A-t-il peur de l’avenir ? Que répond-il à ceux qui se demandent si, dans les années qui viennent, il y aura encore de la foi sur la terre ? Il constate que certains scientifiques, agnostiques ou non, discernent aujourd’hui dans leurs recherches des limites, des discontinuités, une part d’imprévisible. Le siècle du déterminisme se fait humble dans ses chercheurs compétents. Et tout laisse pressentir que le XXIème siècle sera attentif à une foi vivante. Pense-t-il que Taizé ait un rôle à jouer pour préparer ce XXIième siècle ? Une réponse se trouve dans ce qu’il a dit à ses frères lors de l’un de leurs conseils annuels :
« Face à l’urgence d’une présence d’Évangile au cour de la famille humaine, nous sommes conscients de la disproportion entre notre communauté et de vastes horizons qui s’ouvrent en cette veille d’un nouveau millénaire. »
Qui es-tu petite communauté de Taizé ? Serais-tu un instrument d’efficacité ? Non. Jamais. Si beau soit-il. Serais-tu un groupe d’hommes, réunis pour être humainement plus forts, en vue de réaliser leur propre projet ? Pas davantage. Mènerions-nous alors la vie commune seulement pour nous trouver bien ensemble. Non. La communauté en viendrait à son but en elle-même, et cela permettrait de s’y faire de petits nids. Être heureux ensemble ? Certes oui, mais toujours dans l’offrande de nos vies.
Qui es-tu, petite communauté de Taizé, répartie en divers lieux du monde ? Tu es avant tout une parabole de communion, un simple reflet de cette unique communion qu’est le Corps du Christ, son Église, et par là un ferment dans la famille humaine.
A quoi es-tu appelée ? Dans notre vie commune, il n’est possible d’avancer qu’en redécouvrant encore et toujours le miracle de l’amour, dans le pardon quotidien, la confiance du cour, la compassion, un regard de paix porté sur ceux qui nous sont confiés. S’éloigner du miracle du pardon et tout se perd, tout se dissipe.
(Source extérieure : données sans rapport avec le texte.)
(** [del d[k]] on the items of a dict. *)
Definition dict_remove (k : string) (d : dict) : dict :=
  filter (fun kv => negb (String.eqb kv.1 k)) d.

(** [d.pop(k, dflt)]: the value found, or [dflt], and what is left of
    [d]. *)
Definition dict_pop (d : dict) (k : string) (dflt : pyval) : pyval * dict :=
  (default dflt (dict_lookup d k), dict_remove k d).

(** [if c: params[k] = v] *)
Definition set_if (c : bool) (k : string) (v : pyval)
    (params : gmap string pyval) : gmap string pyval :=
  if c then <[k := v]> params else params.

(** How Python binds a call: a keyword argument that carries the name of
    a parameter of the method goes to that parameter, so [**kwargs] holds
    none of the names in the [def] line. *)
Definition free_of (names : list string) (kwargs : dict) : Prop :=
  Forall (fun k => k ∉ names) (dict_keys kwargs).

End PyMore.

(** ** The shape of the trace of a synchronous call *)

Module Shapes.
Import Py Mapping.

(** What a synchronous call has done once its wait is over or cut short:
    the submitting GET, the first status POST, [n] turns of the loop and,
    if the job was seen to fail, the printing of its messages. *)
Definition wait_kinds (n : nat) (printed : bool) : list kind :=
  [Get; Post] ++ concat (replicate n [Sleep 5; Post])
  ++ (if printed then [Print] else []).

End Shapes.

(** ** [MapImageLayer.export_map] *)

Module MapExport.
Import Py PyMore Mapping.
Open Scope py_scope.

(** The arguments of a call; an optional one is [None] when the caller
    leaves it out. *)
Record args : Type := Args {
  bbox : pyval;
  bbox_sr : option pyval;
  size : option pyval;
  dpi : option pyval;
  image_sr : option pyval;
  image_format : option pyval;
  layer_defs : option pyval;
  layers : option pyval;
  transparent : option pyval;
  time_value : option pyval;
  time_options : option pyval;
  dynamic_layers : option pyval;
  gdb_version : option pyval;
  scale : option pyval;
  rotation : option pyval;
  transformation : option pyval;
  map_range_values : option pyval;
  layer_range_values : option pyval;
  layer_parameter : option pyval;
  f : option pyval;
  save_folder : option pyval;
  save_file : option pyval;
  kwargs : dict
}.

(** The names in the [def] line. *)
Definition parameters : list string :=
  ["self"; "bbox"; "bbox_sr"; "size"; "dpi"; "image_sr"; "image_format";
   "layer_defs"; "layers"; "transparent"; "time_value"; "time_options";
   "dynamic_layers"; "gdb_version"; "scale"; "rotation"; "transformation";
   "map_range_values"; "layer_range_values"; "layer_parameter"; "f";
   "save_folder"; "save_file"]%string.

(** The value of the output format parameter [f]. *)
Definition format_of (a : args) : pyval := default (VStr "json") (f a).

(** The parameter mapping, built in the order of the source. *)
Definition export_map_params (a : args) : gmap string pyval :=
  let bbox_sr := default VNone (bbox_sr a) in
  let size := default (VStr "600,550") (size a) in
  let dpi := default (VInt 200) (dpi a) in
  let image_sr := default VNone (image_sr a) in
  let image_format := default (VStr "png") (image_format a) in
  let layer_defs := default VNone (layer_defs a) in
  let layers := default VNone (layers a) in
  let transparent := default (VBool false) (transparent a) in
  let time_value := default VNone (time_value a) in
  let time_options := default VNone (time_options a) in
  let dynamic_layers := default VNone (dynamic_layers a) in
  let gdb_version := default VNone (gdb_version a) in
  let scale := default VNone (scale a) in
  let rotation := default VNone (rotation a) in
  let transformation := default VNone (transformation a) in
  let map_range_values := default VNone (map_range_values a) in
  let layer_range_values := default VNone (layer_range_values a) in
  let layer_parameter := default VNone (layer_parameter a) in
  let params : gmap string pyval := ∅ in
  let params := <["f"%string := format_of a]> params in
  let params := <["bbox"%string := bbox a]> params in
  let params := set_if (truthy bbox_sr) "bboxSR" bbox_sr params in
  let params := set_if (negb (is_none dpi)) "dpi" dpi params in
  let params := set_if (negb (is_none size)) "size" size params in
  let params :=
    set_if (negb (is_none image_sr) && is_int image_sr) "imageSR"
      (VDict [("wkid"%string, image_sr)]) params in
  let params :=
    set_if (negb (is_none image_format)) "format" image_format params in
  let params := set_if (negb (is_none layer_defs)) "layerDefs" layer_defs params in
  let params := set_if (negb (is_none layers)) "layers" layers params in
  let params :=
    set_if (negb (is_none transparent)) "transparent" transparent params in
  let params := set_if (negb (is_none time_value)) "time" time_value params in
  let params :=
    set_if (negb (is_none time_options)) "layerTimeOptions" time_options
      params in
  let params :=
    set_if (negb (is_none dynamic_layers)) "dynamicLayers" dynamic_layers
      params in
  let params := set_if (negb (is_none scale)) "mapScale" scale params in
  let params := set_if (negb (is_none rotation)) "rotation" rotation params in
  let params :=
    set_if (negb (is_none gdb_version)) "gdbVersion" gdb_version params in
  let params :=
    set_if (negb (is_none transformation)) "datumTransformations"
      transformation params in
  let params :=
    set_if (negb (is_none map_range_values)) "mapRangeValues"
      map_range_values params in
  let params :=
    set_if (negb (is_none layer_range_values)) "layerRangeValues"
      layer_range_values params in
  let params :=
    set_if (truthy layer_parameter) "layerParameterValues" layer_parameter
      params in
  update_kwargs params (kwargs a).

Section Connection.
Variable server : nat -> pyval.

(** [MapImageLayer.export_map] *)
Definition export_map (self : layer) (a : args) : M pyval :=
  let f := format_of a in
  let save_folder := default VNone (save_folder a) in
  let save_file := default VNone (save_file a) in
  let params := export_map_params a in
  let url := _url self +:+ "/export" in
  if eq_str f "json" then
    con_post server (PathVal (VStr url)) params (token_kw self)
  else if eq_str f "image" then
    if negb (is_none save_folder) && negb (is_none save_file) then
      con_post server (PathVal (VStr url)) params
        [("out_folder"%string, save_folder); ("try_json"%string, VBool false);
         ("file_name"%string, save_file); ("token"%string, _token self)]
    else
      con_post server (PathVal (VStr url)) params
        [("try_json"%string, VBool false); ("force_bytes"%string, VBool true);
         ("token"%string, _token self)]
  else if eq_str f "kmz" then
    con_post server (PathVal (VStr url)) params
      [("out_folder"%string, save_folder); ("file_name"%string, save_file);
       ("token"%string, _token self)]
  else
    print_str (VStr "Unsupported output format") ;;;
    ret VNone.

End Connection.

(** The output formats [export_map] knows. *)
Definition supported (v : pyval) : bool :=
  eq_str v "json" || eq_str v "image" || eq_str v "kmz".

End MapExport.

(** ** [MapImageLayer.find] *)

Module MapFind.
Import Py PyMore Mapping.

Record args : Type := Args {
  search_text : pyval;
  layers : pyval;
  contains : option pyval;
  search_fields : option pyval;
  sr : option pyval;
  layer_defs : option pyval;
  return_geometry : option pyval;
  max_offset : option pyval;
  precision : option pyval;
  dynamic_layers : option pyval;
  return_z : option pyval;
  return_m : option pyval;
  gdb_version : option pyval;
  return_unformatted : option pyval;
  return_field_name : option pyval;
  transformations : option pyval;
  map_range_values : option pyval;
  layer_range_values : option pyval;
  layer_parameters : option pyval;
  kwargs : dict
}.

(** The names in the [def] line. *)
Definition parameters : list string :=
  ["self"; "search_text"; "layers"; "contains"; "search_fields"; "sr";
   "layer_defs"; "return_geometry"; "max_offset"; "precision";
   "dynamic_layers"; "return_z"; "return_m"; "gdb_version";
   "return_unformatted"; "return_field_name"; "transformations";
   "map_range_values"; "layer_range_values"; "layer_parameters"]%string.

(** The parameter mapping before the keyword arguments are copied in. *)
Definition find_own_params (a : args) : gmap string pyval :=
  let contains := default (VBool true) (contains a) in
  let search_fields := default VNone (search_fields a) in
  let sr := default VNone (sr a) in
  let layer_defs := default VNone (layer_defs a) in
  let return_geometry := default (VBool true) (return_geometry a) in
  let max_offset := default VNone (max_offset a) in
  let precision := default VNone (precision a) in
  let dynamic_layers := default VNone (dynamic_layers a) in
  let return_z := default (VBool false) (return_z a) in
  let return_m := default (VBool false) (return_m a) in
  let gdb_version := default VNone (gdb_version a) in
  let return_unformatted := default (VBool false) (return_unformatted a) in
  let return_field_name := default (VBool false) (return_field_name a) in
  let transformations := default VNone (transformations a) in
  let map_range_values := default VNone (map_range_values a) in
  let layer_range_values := default VNone (layer_range_values a) in
  let layer_parameters := default VNone (layer_parameters a) in
  let params : gmap string pyval :=
    <["contains"%string := contains]>
    (<["searchText"%string := search_text a]>
    (<["f"%string := VStr "json"]> ∅)) in
  let params := set_if (truthy search_fields) "searchFields" search_fields params in
  let params := set_if (truthy sr) "sr" sr params in
  let params := set_if (truthy layer_defs) "layerDefs" layer_defs params in
  let params :=
    set_if (negb (is_none return_geometry)) "returnGeometry" return_geometry
      params in
  let params := set_if (truthy max_offset) "maxAllowableOffset" max_offset params in
  let params := set_if (truthy precision) "geometryPrecision" precision params in
  let params := set_if (truthy dynamic_layers) "dynamicLayers" dynamic_layers params in
  let params := set_if (negb (is_none return_z)) "returnZ" return_z params in
  let params := set_if (negb (is_none return_m)) "returnM" return_m params in
  let params := set_if (truthy gdb_version) "gdbVersion" gdb_version params in
  let params := set_if (truthy (layers a)) "layers" (layers a) params in
  let params :=
    set_if (negb (is_none return_unformatted)) "returnUnformattedValues"
      return_unformatted params in
  let params :=
    set_if (negb (is_none return_field_name)) "returnFieldName"
      return_field_name params in
  let params :=
    set_if (truthy transformations) "datumTransformations" transformations
      params in
  let params :=
    set_if (truthy map_range_values) "mapRangeValues" map_range_values
      params in
  let params :=
    set_if (truthy layer_range_values) "layerRangeValues" layer_range_values
      params in
  set_if (truthy layer_parameters) "layerParameterValues" layer_parameters
    params.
Petite communauté de Taizé, quel peut bien être le désir de Dieu pour toi ? Être rendue vivante par l’approche de la sainteté du Christ.
Frère Roger se souvient alors de ces moments de plénitude dans la vie commune qui renvoient à ces paroles très anciennes : là où il y a l’amour, la charité du cour, là il y a Dieu. Là où il y a un amour qui pardonne avec compassion, sa présence est comme palpable.
Et comment Taizé va continuer ? Au fond frère Roger n’a pas d’autre réponse que de persévérer avec les jeunes qui viennent par dizaines de milliers sur la colline. Je ne sais pas comment les choses se sont développées d’une manière si imprévisible. Les premières années, je n’envisageais pas ce qui nous est arrivé Il sait surtout que, pour lui et ses frères, l’essentiel est de persévérer dans l’attente contemplative de Dieu.
Pense-t-il parfois à sa rencontre avec le Christ au dernier jour ? Que me sera-t-il demandé, dans ce premier face à face dont je ne sais pas grand-chose, si ce n’est qu’il en inaugurera d’autres, pour un temps sans limites ? Se représenter par l’imagination les réalités ultimes ne conduit nulle part. Pourtant, si je pense à ce dialogue du dernier, ne vais-je pas entendre le Christ me dire .quant à la communauté, beaucoup l’ont appréciée pour son ouverture, pour l’échange mené entre les humains. Mais, plus que ce partage, j’ai considéré comme valeur première votre attente contemplative. Vous avez cherché à être parmi les humains et pour eux, des signes de l’invisible. Cette attente se situait au-delà des dons de l’intelligence. Elle a été rendue possible à chacun, à celui même qui se croyait le plus démuni. Elle fut ce qu’il y avait en vous de plus clair. Oui, l’essentiel, ce fut le combat intime, vécu dans une création commune de chaque jour.